Hertfordshire varies: the east Herts accent is akin to the native Essex, while west Herts and neighbouring Bedfordshire shares elements with West Country accents and south Midlands accents – again with strong influences from London accents thanks to the influx of post-WW2 migrants from London.

Bedfordshire and Lutonian

Just like with nearby Hertfordshire, Bedfordshire has a different variety of accents. In South Beds in the towns of Luton, Dunstable and Houghton Regis especially the accent is not to much different one of London because of the overflow of Londoners and their subsequent generations in the area. The accent is not as strong sounding as a accent of Essex. The main difference with this accent to others in the South of England is mainly with the pronunciation of the letter T. Take example the pronunciation of the town "Luton". To most natives of the town it is said like "Lu'n". A difference which many outsiders of South Beds do not notice with this regional dialect. This was played on in the famous Campari advert by Lorraine Chase. See more here London Luton Airport in the media . This accent has its own name as well. It is called 'Lutonian'

In Mid Bedfordshire the more traditional accent of the area is still held.
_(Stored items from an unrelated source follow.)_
(* ===== verification/AesSpec.v ===== *)
(** * The AES of FIPS 197

    The specification of the block cipher: the field of 256 elements, the state as 16
    bytes by columns, the key expansion, the cipher and its inverse. No table is
    copied: the S-box is computed from the field. The inverse cipher inverts the
    cipher ([InvCipher_Cipher]). *)

From Stdlib Require Import ZArith Lia Btauto.
From stdpp Require Import base list.
From S2P Require Import Prelude.

(** * The field *)

Definition xtime (b : Z) : Z := Z.lxor (u8 (2 * b)) (if b <? 128 then 0 else 0x1b).

(** Multiplication, on the bits of the first factor. *)
Fixpoint gmul_bits (n : nat) (a b : Z) : Z :=
  match n with
  | O => 0
  | S n => Z.lxor (if Z.odd a then b else 0) (gmul_bits n (a / 2) (xtime b))
  end.
Definition gmul (a b : Z) : Z := gmul_bits 8 a b.

Fixpoint gpow (n : nat) (b : Z) : Z := match n with O => 1 | S n => gmul (gpow n b) b end.

(** The multiplicative inverse, and 0 for 0. *)
Definition ginv (b : Z) : Z := gpow 254 b.

(** * The S-box *)

Definition rotl8 (n b : Z) : Z := Z.lor (u8 (Z.shiftl b n)) (Z.shiftr b (8 - n)).

Definition sbox_at (b : Z) : Z :=
  let s := ginv b in
  Z.lxor s (Z.lxor (rotl8 1 s) (Z.lxor (rotl8 2 s) (Z.lxor (rotl8 3 s) (Z.lxor (rotl8 4 s) 0x63)))).

Definition inv_sbox_at (b : Z) : Z :=
  ginv (Z.lxor (rotl8 1 b) (Z.lxor (rotl8 3 b) (Z.lxor (rotl8 6 b) 0x05))).

(** The values, computed once. *)
Definition sbox_values : list Z := Eval vm_compute in map sbox_at (seqZ 0 256).
Definition inv_sbox_values : list Z := Eval vm_compute in map inv_sbox_at (seqZ 0 256).
Definition sbox (b : Z) : Z := zget sbox_values b.
Definition inv_sbox (b : Z) : Z := zget inv_sbox_values b.

(** * The state: 16 bytes, by columns *)

Definition SubBytes (s : bytes) : bytes := map sbox s.
Definition InvSubBytes (s : bytes) : bytes := map inv_sbox s.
Especially by those of a older generation, or in very remote areas.

While in North Bedfordshire especially near the border with Northamptonshire it can be argued that the dialect is one which is sounding more of the East Midlands.

Jafaican

Jafaican, also known as Tikkiny or less commonly "Hood-Chat" is part accent, part dialect, from around the mid-1990s, and influenced not only by British black urban culture, but by rap music. This variant is used by the youth of all races as a 'street' patois, with clear African-American/American English influences (such as the greeting "Yo!"), but also Caribbean patterns such as "aks" (rather than "ask"). This dialect is used by all races. It can be heard in many parts of England, but especially around London.

Southern Rural and West Country accents

This family of similar strongly rhotic accents – now perceived as rural – originally extended across much of southern England south of the broad A isogloss, but are now most often, (but not always) found west of a line roughly from Shropshire to Hampshire via Oxfordshire. Their shared characteristics have been caricatured as Mummerset.
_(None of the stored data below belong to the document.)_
Definition Te1 : list Z :=
  [0xa5c66363; 0x84f87c7c; 0x99ee7777; 0x8df67b7b; 0x0dfff2f2; 0xbdd66b6b;
   0xb1de6f6f; 0x5491c5c5; 0x50603030; 0x03020101; 0xa9ce6767; 0x7d562b2b;
   0x19e7fefe; 0x62b5d7d7; 0xe64dabab; 0x9aec7676; 0x458fcaca; 0x9d1f8282;
   0x4089c9c9; 0x87fa7d7d; 0x15effafa; 0xebb25959; 0xc98e4747; 0x0bfbf0f0;
   0xec41adad; 0x67b3d4d4; 0xfd5fa2a2; 0xea45afaf; 0xbf239c9c; 0xf753a4a4;
   0x96e47272; 0x5b9bc0c0; 0xc275b7b7; 0x1ce1fdfd; 0xae3d9393; 0x6a4c2626;
   0x5a6c3636; 0x417e3f3f; 0x02f5f7f7; 0x4f83cccc; 0x5c683434; 0xf451a5a5;
   0x34d1e5e5; 0x08f9f1f1; 0x93e27171; 0x73abd8d8; 0x53623131; 0x3f2a1515;
   0x0c080404; 0x5295c7c7; 0x65462323; 0x5e9dc3c3; 0x28301818; 0xa1379696;
   0x0f0a0505; 0xb52f9a9a; 0x090e0707; 0x36241212; 0x9b1b8080; 0x3ddfe2e2;
   0x26cdebeb; 0x694e2727; 0xcd7fb2b2; 0x9fea7575; 0x1b120909; 0x9e1d8383;
   0x74582c2c; 0x2e341a1a; 0x2d361b1b; 0xb2dc6e6e; 0xeeb45a5a; 0xfb5ba0a0;
   0xf6a45252; 0x4d763b3b; 0x61b7d6d6; 0xce7db3b3; 0x7b522929; 0x3edde3e3;
   0x715e2f2f; 0x97138484; 0xf5a65353; 0x68b9d1d1; 0x00000000; 0x2cc1eded;
   0x60402020; 0x1fe3fcfc; 0xc879b1b1; 0xedb65b5b; 0xbed46a6a; 0x468dcbcb;
   0xd967bebe; 0x4b723939; 0xde944a4a; 0xd4984c4c; 0xe8b05858; 0x4a85cfcf;
   0x6bbbd0d0; 0x2ac5efef; 0xe54faaaa; 0x16edfbfb; 0xc5864343; 0xd79a4d4d;
   0x55663333; 0x94118585; 0xcf8a4545; 0x10e9f9f9; 0x06040202; 0x81fe7f7f;
   0xf0a05050; 0x44783c3c; 0xba259f9f; 0xe34ba8a8; 0xf3a25151; 0xfe5da3a3;
   0xc0804040; 0x8a058f8f; 0xad3f9292; 0xbc219d9d; 0x48703838; 0x04f1f5f5;
   0xdf63bcbc; 0xc177b6b6; 0x75afdada; 0x63422121; 0x30201010; 0x1ae5ffff;
   0x0efdf3f3; 0x6dbfd2d2; 0x4c81cdcd; 0x14180c0c; 0x35261313; 0x2fc3ecec;
   0xe1be5f5f; 0xa2359797; 0xcc884444; 0x392e1717; 0x5793c4c4; 0xf255a7a7;
   0x82fc7e7e; 0x477a3d3d; 0xacc86464; 0xe7ba5d5d; 0x2b321919; 0x95e67373;
   0xa0c06060; 0x98198181; 0xd19e4f4f; 0x7fa3dcdc; 0x66442222; 0x7e542a2a;
   0xab3b9090; 0x830b8888; 0xca8c4646; 0x29c7eeee; 0xd36bb8b8; 0x3c281414;
   0x79a7dede; 0xe2bc5e5e; 0x1d160b0b; 0x76addbdb; 0x3bdbe0e0; 0x56643232;
   0x4e743a3a; 0x1e140a0a; 0xdb924949; 0x0a0c0606; 0x6c482424; 0xe4b85c5c;
   0x5d9fc2c2; 0x6ebdd3d3; 0xef43acac; 0xa6c46262; 0xa8399191; 0xa4319595;
   0x37d3e4e4; 0x8bf27979; 0x32d5e7e7; 0x438bc8c8; 0x596e3737; 0xb7da6d6d;
   0x8c018d8d; 0x64b1d5d5; 0xd29c4e4e; 0xe049a9a9; 0xb4d86c6c; 0xfaac5656;
   0x07f3f4f4; 0x25cfeaea; 0xafca6565; 0x8ef47a7a; 0xe947aeae; 0x18100808;
   0xd56fbaba; 0x88f07878; 0x6f4a2525; 0x725c2e2e; 0x24381c1c; 0xf157a6a6;
   0xc773b4b4; 0x5197c6c6; 0x23cbe8e8; 0x7ca1dddd; 0x9ce87474; 0x213e1f1f;
   0xdd964b4b; 0xdc61bdbd; 0x860d8b8b; 0x850f8a8a; 0x90e07070; 0x427c3e3e;
   0xc471b5b5; 0xaacc6666; 0xd8904848; 0x05060303; 0x01f7f6f6; 0x121c0e0e;
   0xa3c26161; 0x5f6a3535; 0xf9ae5757; 0xd069b9b9; 0x91178686; 0x5899c1c1;
   0x273a1d1d; 0xb9279e9e; 0x38d9e1e1; 0x13ebf8f8; 0xb32b9898; 0x33221111;
   0xbbd26969; 0x70a9d9d9; 0x89078e8e; 0xa7339494; 0xb62d9b9b; 0x223c1e1e;
   0x92158787; 0x20c9e9e9; 0x4987cece; 0xffaa5555; 0x78502828; 0x7aa5dfdf;
   0x8f038c8c; 0xf859a1a1; 0x80098989; 0x171a0d0d; 0xda65bfbf; 0x31d7e6e6;
   0xc6844242; 0xb8d06868; 0xc3824141; 0xb0299999; 0x775a2d2d; 0x111e0f0f;
   0xcb7bb0b0; 0xfca85454; 0xd66dbbbb; 0x3a2c1616].

Definition Te2 : list Z :=
  [0x63a5c663; 0x7c84f87c; 0x7799ee77; 0x7b8df67b; 0xf20dfff2; 0x6bbdd66b;
   0x6fb1de6f; 0xc55491c5; 0x30506030; 0x01030201; 0x67a9ce67; 0x2b7d562b;
   0xfe19e7fe; 0xd762b5d7; 0xabe64dab; 0x769aec76; 0xca458fca; 0x829d1f82;
   0xc94089c9; 0x7d87fa7d; 0xfa15effa; 0x59ebb259; 0x47c98e47; 0xf00bfbf0;
   0xadec41ad; 0xd467b3d4; 0xa2fd5fa2; 0xafea45af; 0x9cbf239c; 0xa4f753a4;
   0x7296e472; 0xc05b9bc0; 0xb7c275b7; 0xfd1ce1fd; 0x93ae3d93; 0x266a4c26;
   0x365a6c36; 0x3f417e3f; 0xf702f5f7; 0xcc4f83cc; 0x345c6834; 0xa5f451a5;
   0xe534d1e5; 0xf108f9f1; 0x7193e271; 0xd873abd8; 0x31536231; 0x153f2a15;
   0x040c0804; 0xc75295c7; 0x23654623; 0xc35e9dc3; 0x18283018; 0x96a13796;
   0x050f0a05; 0x9ab52f9a; 0x07090e07; 0x12362412; 0x809b1b80; 0xe23ddfe2;
   0xeb26cdeb; 0x27694e27; 0xb2cd7fb2; 0x759fea75; 0x091b1209; 0x839e1d83;
   0x2c74582c; 0x1a2e341a; 0x1b2d361b; 0x6eb2dc6e; 0x5aeeb45a; 0xa0fb5ba0;
   0x52f6a452; 0x3b4d763b; 0xd661b7d6; 0xb3ce7db3; 0x297b5229; 0xe33edde3;
   0x2f715e2f; 0x84971384; 0x53f5a653; 0xd168b9d1; 0x00000000; 0xed2cc1ed;
   0x20604020; 0xfc1fe3fc; 0xb1c879b1; 0x5bedb65b; 0x6abed46a; 0xcb468dcb;
   0xbed967be; 0x394b7239; 0x4ade944a; 0x4cd4984c; 0x58e8b058; 0xcf4a85cf;
   0xd06bbbd0; 0xef2ac5ef; 0xaae54faa; 0xfb16edfb; 0x43c58643; 0x4dd79a4d;
   0x33556633; 0x85941185; 0x45cf8a45; 0xf910e9f9; 0x02060402; 0x7f81fe7f;
   0x50f0a050; 0x3c44783c; 0x9fba259f; 0xa8e34ba8; 0x51f3a251; 0xa3fe5da3;
   0x40c08040; 0x8f8a058f; 0x92ad3f92; 0x9dbc219d; 0x38487038; 0xf504f1f5;
   0xbcdf63bc; 0xb6c177b6; 0xda75afda; 0x21634221; 0x10302010; 0xff1ae5ff;
   0xf30efdf3; 0xd26dbfd2; 0xcd4c81cd; 0x0c14180c; 0x13352613; 0xec2fc3ec;
   0x5fe1be5f; 0x97a23597; 0x44cc8844; 0x17392e17; 0xc45793c4; 0xa7f255a7;
   0x7e82fc7e; 0x3d477a3d; 0x64acc864; 0x5de7ba5d; 0x192b3219; 0x7395e673;
   0x60a0c060; 0x81981981; 0x4fd19e4f; 0xdc7fa3dc; 0x22664422; 0x2a7e542a;
   0x90ab3b90; 0x88830b88; 0x46ca8c46; 0xee29c7ee; 0xb8d36bb8; 0x143c2814;
   0xde79a7de; 0x5ee2bc5e; 0x0b1d160b; 0xdb76addb; 0xe03bdbe0; 0x32566432;
   0x3a4e743a; 0x0a1e140a; 0x49db9249; 0x060a0c06; 0x246c4824; 0x5ce4b85c;
   0xc25d9fc2; 0xd36ebdd3; 0xacef43ac; 0x62a6c462; 0x91a83991; 0x95a43195;
   0xe437d3e4; 0x798bf279; 0xe732d5e7; 0xc8438bc8; 0x37596e37; 0x6db7da6d;
   0x8d8c018d; 0xd564b1d5; 0x4ed29c4e; 0xa9e049a9; 0x6cb4d86c; 0x56faac56;
   0xf407f3f4; 0xea25cfea; 0x65afca65; 0x7a8ef47a; 0xaee947ae; 0x08181008;
   0xbad56fba; 0x7888f078; 0x256f4a25; 0x2e725c2e; 0x1c24381c; 0xa6f157a6;
   0xb4c773b4; 0xc65197c6; 0xe823cbe8; 0xdd7ca1dd; 0x749ce874; 0x1f213e1f;
   0x4bdd964b; 0xbddc61bd; 0x8b860d8b; 0x8a850f8a; 0x7090e070; 0x3e427c3e;
   0xb5c471b5; 0x66aacc66; 0x48d89048; 0x03050603; 0xf601f7f6; 0x0e121c0e;
   0x61a3c261; 0x355f6a35; 0x57f9ae57; 0xb9d069b9; 0x86911786; 0xc15899c1;
   0x1d273a1d; 0x9eb9279e; 0xe138d9e1; 0xf813ebf8; 0x98b32b98; 0x11332211;
   0x69bbd269; 0xd970a9d9; 0x8e89078e; 0x94a73394; 0x9bb62d9b; 0x1e223c1e;
   0x87921587; 0xe920c9e9; 0xce4987ce; 0x55ffaa55; 0x28785028; 0xdf7aa5df;
   0x8c8f038c; 0xa1f859a1; 0x89800989; 0x0d171a0d; 0xbfda65bf; 0xe631d7e6;
   0x42c68442; 0x68b8d068; 0x41c38241; 0x99b02999; 0x2d775a2d; 0x0f111e0f;
   0xb0cb7bb0; 0x54fca854; 0xbbd66dbb; 0x163a2c16].

Definition Te3 : list Z :=
  [0x6363a5c6; 0x7c7c84f8; 0x777799ee; 0x7b7b8df6; 0xf2f20dff; 0x6b6bbdd6;
   0x6f6fb1de; 0xc5c55491; 0x30305060; 0x01010302; 0x6767a9ce; 0x2b2b7d56;
   0xfefe19e7; 0xd7d762b5; 0xababe64d; 0x76769aec; 0xcaca458f; 0x82829d1f;
   0xc9c94089; 0x7d7d87fa; 0xfafa15ef; 0x5959ebb2; 0x4747c98e; 0xf0f00bfb;
   0xadadec41; 0xd4d467b3; 0xa2a2fd5f; 0xafafea45; 0x9c9cbf23; 0xa4a4f753;
   0x727296e4; 0xc0c05b9b; 0xb7b7c275; 0xfdfd1ce1; 0x9393ae3d; 0x26266a4c;
   0x36365a6c; 0x3f3f417e; 0xf7f702f5; 0xcccc4f83; 0x34345c68; 0xa5a5f451;
   0xe5e534d1; 0xf1f108f9; 0x717193e2; 0xd8d873ab; 0x31315362; 0x15153f2a;
   0x04040c08; 0xc7c75295; 0x23236546; 0xc3c35e9d; 0x18182830; 0x9696a137;
   0x05050f0a; 0x9a9ab52f; 0x0707090e; 0x12123624; 0x80809b1b; 0xe2e23ddf;
   0xebeb26cd; 0x2727694e; 0xb2b2cd7f; 0x75759fea; 0x09091b12; 0x83839e1d;
   0x2c2c7458; 0x1a1a2e34; 0x1b1b2d36; 0x6e6eb2dc; 0x5a5aeeb4; 0xa0a0fb5b;
   0x5252f6a4; 0x3b3b4d76; 0xd6d661b7; 0xb3b3ce7d; 0x29297b52; 0xe3e33edd;
   0x2f2f715e; 0x84849713; 0x5353f5a6; 0xd1d168b9; 0x00000000; 0xeded2cc1;
   0x20206040; 0xfcfc1fe3; 0xb1b1c879; 0x5b5bedb6; 0x6a6abed4; 0xcbcb468d;
   0xbebed967; 0x39394b72; 0x4a4ade94; 0x4c4cd498; 0x5858e8b0; 0xcfcf4a85;
   0xd0d06bbb; 0xefef2ac5; 0xaaaae54f; 0xfbfb16ed; 0x4343c586; 0x4d4dd79a;
   0x33335566; 0x85859411; 0x4545cf8a; 0xf9f910e9; 0x02020604; 0x7f7f81fe;
   0x5050f0a0; 0x3c3c4478; 0x9f9fba25; 0xa8a8e34b; 0x5151f3a2; 0xa3a3fe5d;
   0x4040c080; 0x8f8f8a05; 0x9292ad3f; 0x9d9dbc21; 0x38384870; 0xf5f504f1;
   0xbcbcdf63; 0xb6b6c177; 0xdada75af; 0x21216342; 0x10103020; 0xffff1ae5;
   0xf3f30efd; 0xd2d26dbf; 0xcdcd4c81; 0x0c0c1418; 0x13133526; 0xecec2fc3;
   0x5f5fe1be; 0x9797a235; 0x4444cc88; 0x1717392e; 0xc4c45793; 0xa7a7f255;
   0x7e7e82fc; 0x3d3d477a; 0x6464acc8; 0x5d5de7ba; 0x19192b32; 0x737395e6;
   0x6060a0c0; 0x81819819; 0x4f4fd19e; 0xdcdc7fa3; 0x22226644; 0x2a2a7e54;
   0x9090ab3b; 0x8888830b; 0x4646ca8c; 0xeeee29c7; 0xb8b8d36b; 0x14143c28;
   0xdede79a7; 0x5e5ee2bc; 0x0b0b1d16; 0xdbdb76ad; 0xe0e03bdb; 0x32325664;
   0x3a3a4e74; 0x0a0a1e14; 0x4949db92; 0x06060a0c; 0x24246c48; 0x5c5ce4b8;
   0xc2c25d9f; 0xd3d36ebd; 0xacacef43; 0x6262a6c4; 0x9191a839; 0x9595a431;
   0xe4e437d3; 0x79798bf2; 0xe7e732d5; 0xc8c8438b; 0x3737596e; 0x6d6db7da;
   0x8d8d8c01; 0xd5d564b1; 0x4e4ed29c; 0xa9a9e049; 0x6c6cb4d8; 0x5656faac;
   0xf4f407f3; 0xeaea25cf; 0x6565afca; 0x7a7a8ef4; 0xaeaee947; 0x08081810;
   0xbabad56f; 0x787888f0; 0x25256f4a; 0x2e2e725c; 0x1c1c2438; 0xa6a6f157;
   0xb4b4c773; 0xc6c65197; 0xe8e823cb; 0xdddd7ca1; 0x74749ce8; 0x1f1f213e;
   0x4b4bdd96; 0xbdbddc61; 0x8b8b860d; 0x8a8a850f; 0x707090e0; 0x3e3e427c;
   0xb5b5c471; 0x6666aacc; 0x4848d890; 0x03030506; 0xf6f601f7; 0x0e0e121c;
   0x6161a3c2; 0x35355f6a; 0x5757f9ae; 0xb9b9d069; 0x86869117; 0xc1c15899;
   0x1d1d273a; 0x9e9eb927; 0xe1e138d9; 0xf8f813eb; 0x9898b32b; 0x11113322;
   0x6969bbd2; 0xd9d970a9; 0x8e8e8907; 0x9494a733; 0x9b9bb62d; 0x1e1e223c;
   0x87879215; 0xe9e920c9; 0xcece4987; 0x5555ffaa; 0x28287850; 0xdfdf7aa5;
   0x8c8c8f03; 0xa1a1f859; 0x89898009; 0x0d0d171a; 0xbfbfda65; 0xe6e631d7;
   0x4242c684; 0x6868b8d0; 0x4141c382; 0x9999b029; 0x2d2d775a; 0x0f0f111e;
   0xb0b0cb7b; 0x5454fca8; 0xbbbbd66d; 0x16163a2c].

Definition Td0 : list Z :=
  [0x51f4a750; 0x7e416553; 0x1a17a4c3; 0x3a275e96; 0x3bab6bcb; 0x1f9d45f1;
   0xacfa58ab; 0x4be30393; 0x2030fa55; 0xad766df6; 0x88cc7691; 0xf5024c25;
   0x4fe5d7fc; 0xc52acbd7; 0x26354480; 0xb562a38f; 0xdeb15a49; 0x25ba1b67;
   0x45ea0e98; 0x5dfec0e1; 0xc32f7502; 0x814cf012; 0x8d4697a3; 0x6bd3f9c6;
   0x038f5fe7; 0x15929c95; 0xbf6d7aeb; 0x955259da; 0xd4be832d; 0x587421d3;
   0x49e06929; 0x8ec9c844; 0x75c2896a; 0xf48e7978; 0x99583e6b; 0x27b971dd;
   0xbee14fb6; 0xf088ad17; 0xc920ac66; 0x7dce3ab4; 0x63df4a18; 0xe51a3182;
   0x97513360; 0x62537f45; 0xb16477e0; 0xbb6bae84; 0xfe81a01c; 0xf9082b94;
   0x70486858; 0x8f45fd19; 0x94de6c87; 0x527bf8b7; 0xab73d323; 0x724b02e2;
   0xe31f8f57; 0x6655ab2a; 0xb2eb2807; 0x2fb5c203; 0x86c57b9a; 0xd33708a5;
   0x302887f2; 0x23bfa5b2; 0x02036aba; 0xed16825c; 0x8acf1c2b; 0xa779b492;
   0xf307f2f0; 0x4e69e2a1; 0x65daf4cd; 0x0605bed5; 0xd134621f; 0xc4a6fe8a;
   0x342e539d; 0xa2f355a0; 0x058ae132; 0xa4f6eb75; 0x0b83ec39; 0x4060efaa;
   0x5e719f06; 0xbd6e1051; 0x3e218af9; 0x96dd063d; 0xdd3e05ae; 0x4de6bd46;
   0x91548db5; 0x71c45d05; 0x0406d46f; 0x605015ff; 0x1998fb24; 0xd6bde997;
   0x894043cc; 0x67d99e77; 0xb0e842bd; 0x07898b88; 0xe7195b38; 0x79c8eedb;
   0xa17c0a47; 0x7c420fe9; 0xf8841ec9; 0x00000000; 0x09808683; 0x322bed48;
   0x1e1170ac; 0x6c5a724e; 0xfd0efffb; 0x0f853856; 0x3daed51e; 0x362d3927;
   0x0a0fd964; 0x685ca621; 0x9b5b54d1; 0x24362e3a; 0x0c0a67b1; 0x9357e70f;
   0xb4ee96d2; 0x1b9b919e; 0x80c0c54f; 0x61dc20a2; 0x5a774b69; 0x1c121a16;
   0xe293ba0a; 0xc0a02ae5; 0x3c22e043; 0x121b171d; 0x0e090d0b; 0xf28bc7ad;
   0x2db6a8b9; 0x141ea9c8; 0x57f11985; 0xaf75074c; 0xee99ddbb; 0xa37f60fd;
   0xf701269f; 0x5c72f5bc; 0x44663bc5; 0x5bfb7e34; 0x8b432976; 0xcb23c6dc;
   0xb6edfc68; 0xb8e4f163; 0xd731dcca; 0x42638510; 0x13972240; 0x84c61120;
   0x854a247d; 0xd2bb3df8; 0xaef93211; 0xc729a16d; 0x1d9e2f4b; 0xdcb230f3;
   0x0d8652ec; 0x77c1e3d0; 0x2bb3166c; 0xa970b999; 0x119448fa; 0x47e96422;
   0xa8fc8cc4; 0xa0f03f1a; 0x567d2cd8; 0x223390ef; 0x87494ec7; 0xd938d1c1;
   0x8ccaa2fe; 0x98d40b36; 0xa6f581cf; 0xa57ade28; 0xdab78e26; 0x3fadbfa4;
   0x2c3a9de4; 0x5078920d; 0x6a5fcc9b; 0x547e4662; 0xf68d13c2; 0x90d8b8e8;
   0x2e39f75e; 0x82c3aff5; 0x9f5d80be; 0x69d0937c; 0x6fd52da9; 0xcf2512b3;
   0xc8ac993b; 0x10187da7; 0xe89c636e; 0xdb3bbb7b; 0xcd267809; 0x6e5918f4;
   0xec9ab701; 0x834f9aa8; 0xe6956e65; 0xaaffe67e; 0x21bccf08; 0xef15e8e6;
   0xbae79bd9; 0x4a6f36ce; 0xea9f09d4; 0x29b07cd6; 0x31a4b2af; 0x2a3f2331;
   0xc6a59430; 0x35a266c0; 0x744ebc37; 0xfc82caa6; 0xe090d0b0; 0x33a7d815;
   0xf104984a; 0x41ecdaf7; 0x7fcd500e; 0x1791f62f; 0x764dd68d; 0x43efb04d;
   0xccaa4d54; 0xe49604df; 0x9ed1b5e3; 0x4c6a881b; 0xc12c1fb8; 0x4665517f;
   0x9d5eea04; 0x018c355d; 0xfa877473; 0xfb0b412e; 0xb3671d5a; 0x92dbd252;
   0xe9105633; 0x6dd64713; 0x9ad7618c; 0x37a10c7a; 0x59f8148e; 0xeb133c89;
   0xcea927ee; 0xb761c935; 0xe11ce5ed; 0x7a47b13c; 0x9cd2df59; 0x55f2733f;
   0x1814ce79; 0x73c737bf; 0x53f7cdea; 0x5ffdaa5b; 0xdf3d6f14; 0x7844db86;
   0xcaaff381; 0xb968c43e; 0x3824342c; 0xc2a3405f; 0x161dc372; 0xbce2250c;
   0x283c498b; 0xff0d9541; 0x39a80171; 0x080cb3de; 0xd8b4e49c; 0x6456c190;
   0x7bcb8461; 0xd532b670; 0x486c5c74; 0xd0b85742].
They persist most strongly in areas that remain largely rural with a largely indigenous population, particularly the West Country. In many other areas they are declining due to immigration by RP and Estuary speakers; for instance, strong Isle of Wight accents tend to be more prevalent in older speakers.

As well as rhoticity, common features of these accents include

  • The diphthong /aɪ/ (as in price) realised as [ʌɪ] or [ɔɪ], sounding more like the diphthong in Received Pronunciation choice.
  • The diphthong /aʊ/ (as in mouth) realised as [ɛʊ], with a starting point close to the vowel in Received Pronunciation dress.
  • The vowel /ɒ/ (as in lot) realised as an unrounded vowel [ɑ], as in many forms of American English.
  • In traditional West Country accents, the voiceless fricatives /s/,/f/,/θ/,/ʃ/ (as in sat, farm, think, shed respectively) are often voiced to [z],[v],[ð],[ʒ], giving pronunciations like "Zummerzet" for Somerset, "varm" for farm, "zhure" for sure, etc.
  • In the Bristol area a vowel at the end of a word is often followed by an intrusive dark l, [ɫ]. Hence the old joke about the three Bristolian sisters Evil, Idle, and Normal (written Eva, Ida, and Norma). L is pronounced darkly where it is present, too, which means that in Bristolian rendering, 'idea' and 'ideal' are homophones.

East Anglia

Features which can be found in East Anglian English (especially in Norfolk) include:

  • Yod-dropping after all consonants: beautiful may be pronounced [ˈbʉːʔɪfəl], often represented as "bootiful" or "bewtiful", huge as [ˈhʉːdʒ], and so on.[2]
  • Absence of the long mid merger between Early Modern English /oː/ (as in toe, moan, road, boat) and /ɔʊ/ (as in tow, mown, rowed). The vowel of toe, moan, road, boat may be realised as [ʊu], so that boat may sound to outsiders like boot.
  • Glottal stop frequent for /t/.
  • The diphthong /aɪ/ (as in price) realised as [ɔɪ], sounding more like the diphthong in Received Pronunciation choice.
  • The vowel /ɒ/ (as in lot) realised as an unrounded vowel [ɑ], as in many forms of American English.
  • Merger of the vowels of near and square (RP /ɪə/ and /ɛə/), making chair and cheer homophones.
  • East Anglian accents are generally non-rhotic.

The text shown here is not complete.